To wonder why the college aren't taking this seriously? [--TRIGGER WARNING--](47 Posts)
A few months ago, a close friend's son [we'll call him FS] went out drinking with a friend [A] of his he's known since primary school. He's in different classes to this lad and ended up tagging along with him and some of his friends from those classes. Whilst they were out drinking one of his friend's friends [B] started hitting on a girl at the club who was already drunk when they got there, as the night went on the other lads joined in giving her drink after drink, until she was absolutely wasted as FS described it.
FS was quite drunk himself but he mentioned to a bouncer that he thought they should get this girl out and in a taxi as she was falling over and clearly not in control, they said they'd keep an eye on her. At the end of the night they all left the club, the girl included, who apparently had to be half-carried out, he told A to make sure she got a taxi home and left to get the bus.
Next day he woke up and found that his friend A had tagged him in a picture on facebook that B had put up of the girl asleep in B's bed. He was joking in the comment about how she'd done the 'walk of shame' out of his apartment but he was gutted his mates hadn't seen her because they were asleep, he'd also gone into pretty graphic detail about how he'd had sex with her.

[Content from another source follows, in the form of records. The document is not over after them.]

(** C2: whatever the interleaving of operations, deployments in the background,
    the supervisor, retiring containers, waiters and a shutdown: no two goroutines
    hold one application; closing a channel never panics; a goroutine that waits
    for an application waits on a channel that is closed or that the holder will
    close, one that waits for drains likewise, and nobody is asleep in Wait once
    the last operation is done; and when the Wait of a Shutdown has returned, no
    operation is in progress and none ever begins again. *)
Theorem operations_exclusive s : reachable s →
  (∀ (i j : nat) app ch ch', s.2 !! i = Some (Holding app ch) → s.2 !! j = Some (Holding app ch') → i = j) ∧
  (Panicked ∉ s.2) ∧
  (∀ app ch, Waiting app ch ∈ s.2 → ch ∈ shut s.1 ∨ Holding app ch ∈ s.2) ∧
  (∀ app l ch, OnDrains app l ∈ s.2 → ch ∈ l → ch ∈ shut s.1 ∨ ∃ u, u ∈ s.2 ∧ own u = Some ch) ∧
  (∀ b, Asleep b ∈ s.2 → ∃ u, u ∈ s.2 ∧ weight u = 1) ∧
  (Idle true ∈ s.2 → ∀ s' u, rtc step s s' → u ∈ s'.2 → weight u = 0).
Proof.
  intros Hr. pose proof (reachable_consistent s Hr) as [H1 H2 H3 H4 H5 H6 H7].
  assert (∀ u, u ∈ s.2 → fine s.1 u) as Hf by (intros u (i & Hu)%list_elem_of_lookup; by eapply H2).
  split_and!.
  - intros i j app ch ch' Hi Hj. destruct (H2 i _ Hi) as [[sup Hl] _], (H2 j _ Hj) as [[sup' Hl'] _]. assert (ch = ch') as <- by congruence.
    by eapply (H3 i j _ _ ch).
  - intros Hp. by apply Hf in Hp.
  - intros app ch [Hs|Hl]%Hf; [by left|right]. by apply H5 in Hl.
  - done.
  - intros b [Ho _]%Hf. rewrite H1 in Ho. clear -Ho. induction s.2 as [|t ts IH]; simpl in Ho; [lia|].
    destruct (decide (weight t = 1)) as [Hw|Hw]; [exists t; split; [by left|done]|].
    destruct IH as (u & Hu & Hw'); [destruct t; simpl in *; lia|]. exists u. split; [by right|done].
  - intros Hi s' u Hs Hu. pose proof (idle_stays _ _ Hs Hi) as Hi'.
    assert (consistent s') as [C1 C2 _ _ _ _ _] by (apply reachable_consistent; unfold reachable in *; by etrans).
    apply list_elem_of_lookup in Hi' as (k & [_ Ho]%C2). apply list_elem_of_lookup in Hu as (j & Hu).
    pose proof (count_in _ _ _ Hu). assert (weight u ≤ 0) by lia. destruct u; simpl in *; lia.
Qed.

Module LocksWitness.
Local Open Scope string_scope.
Definition after : system :=
  (mk_engine false {["api" := mk_lock true 0]} 1 ∅ 1 ∅, [Holding "api" 0; Waiting "api" 0]).
(** The supervisor has the application, a user's operation waits for it. *)
Lemma after_reachable : reachable after.
Proof.
  apply (rtc_l _ _ (New, [Locking "api" true])); [apply (step_begin _ []); constructor|].
  set (e1 := mk_engine false {["api" := mk_lock true 0]} 1 ∅ 1 ∅).
  apply (rtc_l _ _ (e1, [Holding "api" 0])).
  { apply (step_act New [Locking "api" true] 0 (Locking "api" true) e1 (Holding "api" 0) false); [done|]. by apply act_locked. }
  apply (rtc_l _ _ (e1, [Holding "api" 0; Locking "api" false])); [apply (step_begin _ [_]); constructor|].
  apply rtc_once. apply (step_act e1 [Holding "api" 0; Locking "api" false] 1 (Locking "api" false) e1 (Waiting "api" 0) false); [done|]. by eapply act_wait.
Qed.
End LocksWitness.

Lemma operations_exclusive_witness :
  (Panicked ∉ LocksWitness.after.2) ∧ (0%nat ∈ shut LocksWitness.after.1 ∨ Holding "api" 0 ∈ LocksWitness.after.2).
Proof.
  pose proof (operations_exclusive LocksWitness.after LocksWitness.after_reachable) as (_ & H & Hw & _).
  split; [exact H|]. apply Hw. right. by left.
Defined.
(** What a swap does once the proxy has taken the route. *)
Definition swap_tail (r : rollout) (ready out : list Replica) : M (or_error unit) :=
  try! _ := (if negb (bool_decide (ready = [])) && negb (bool_decide (out = [])) && negb (recreate r)
             then checked (perform world CSettle) else ok tt) in
  let! _ := (if bool_decide (out = []) then mret tt else
             let! _ := mset set_retired in
             mloop (retire_one world (match prev r with Some p => gracePeriod StopTimeout (d_Spec p) | None => StopTimeout end)) out) in
  let! _ := narrate world [L "serving"] in
  ctx_err world.

Lemma retire_part grace out todo o s : safe s.2 → Inv_for (without out o) todo s → old s.1 = o → synced s.2 = true →
  (∀ rep, rep ∈ out → r_ContainerID rep ∉ routed s.2) →
  let m := (if bool_decide (out = []) then mret tt else let! _ := mset set_retired in mloop (retire_one world grace) out) in
  safe (m s).2.2 ∧ Inv todo (m s).2 ∧ routed (m s).2.2 = routed s.2.
Proof.
  intros Hs Hi Ho Hy Hn. cbv zeta. case_bool_decide as E.
  - split; [done|]. split; [|done]. unfold Inv. cbn [mret snd]. subst out. replace (without [] o) with o in Hi; [by rewrite Ho|].
    apply map_eq. intros i. by rewrite without_lookup.
  - unfold mthen, mset. set (s1 := (set_retired s.1, s.2)).
    destruct (retire_loop grace out s1) as (H1 & (evs & H2 & H3) & m & H4 & H5); [by apply (inv_recreate _ _ _ Hi)|done..|].
    split; [done|]. split; [|by rewrite H2, routed_quiet].
    unfold Inv. replace (old _) with (without out o).
    + apply (Inv_same _ _ s); [|by exists evs|done]. rewrite H4. split; [exists (d_Status (d s.1)); by destruct s as [[[]] ]|done].
    + rewrite H4. apply map_eq. intros i. cbn [old set_old]. rewrite H5, without_lookup. by rewrite <- Ho.
Qed.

FS was absolutely horrified that he'd been stupid enough to let the girl go off with these lads and said he thought they were putting her in a taxi. He said there was no way this girl was sober enough to consent to have sex and he phoned the police and reported it. Turns out the girl has also reported it and it's being taken very seriously by them, apparently B has a previous accusation against him regarding date rape.
Anyway, FS posted on the picture that what B had done was rape, so when B was arrested they guessed that FS had something to do with it because of the post and it's well known FS's DM was the victim of domestic abuse and rape and that FS is really sensitive about it. All of these lads, including B, have started to bully FS in college. Barging into him in corridors, intimidation, rumors and insults etc. The college have not excluded B or anyone else and have suggested that FS should leave his classes earlier to avoid them in the corridors.
So on top of dealing with the guilt being 'that guy' who didn't step in when he knew he should of, he's being bullied and the college are shrugging it off. Aibu?
Go FS!! What a good person he must be. I'm so sorry it escalated but hope the police attention is useful in getting the school to take steps to stop the bullying.
Also, I know Facebook is not the generally a smart place to have arguments about this kind of issue, but I'm also impressed that he spoke out on it in response to the photo. That shit should not be making its way around social media tagged/commented on as if it were in any way acceptable. Good for him.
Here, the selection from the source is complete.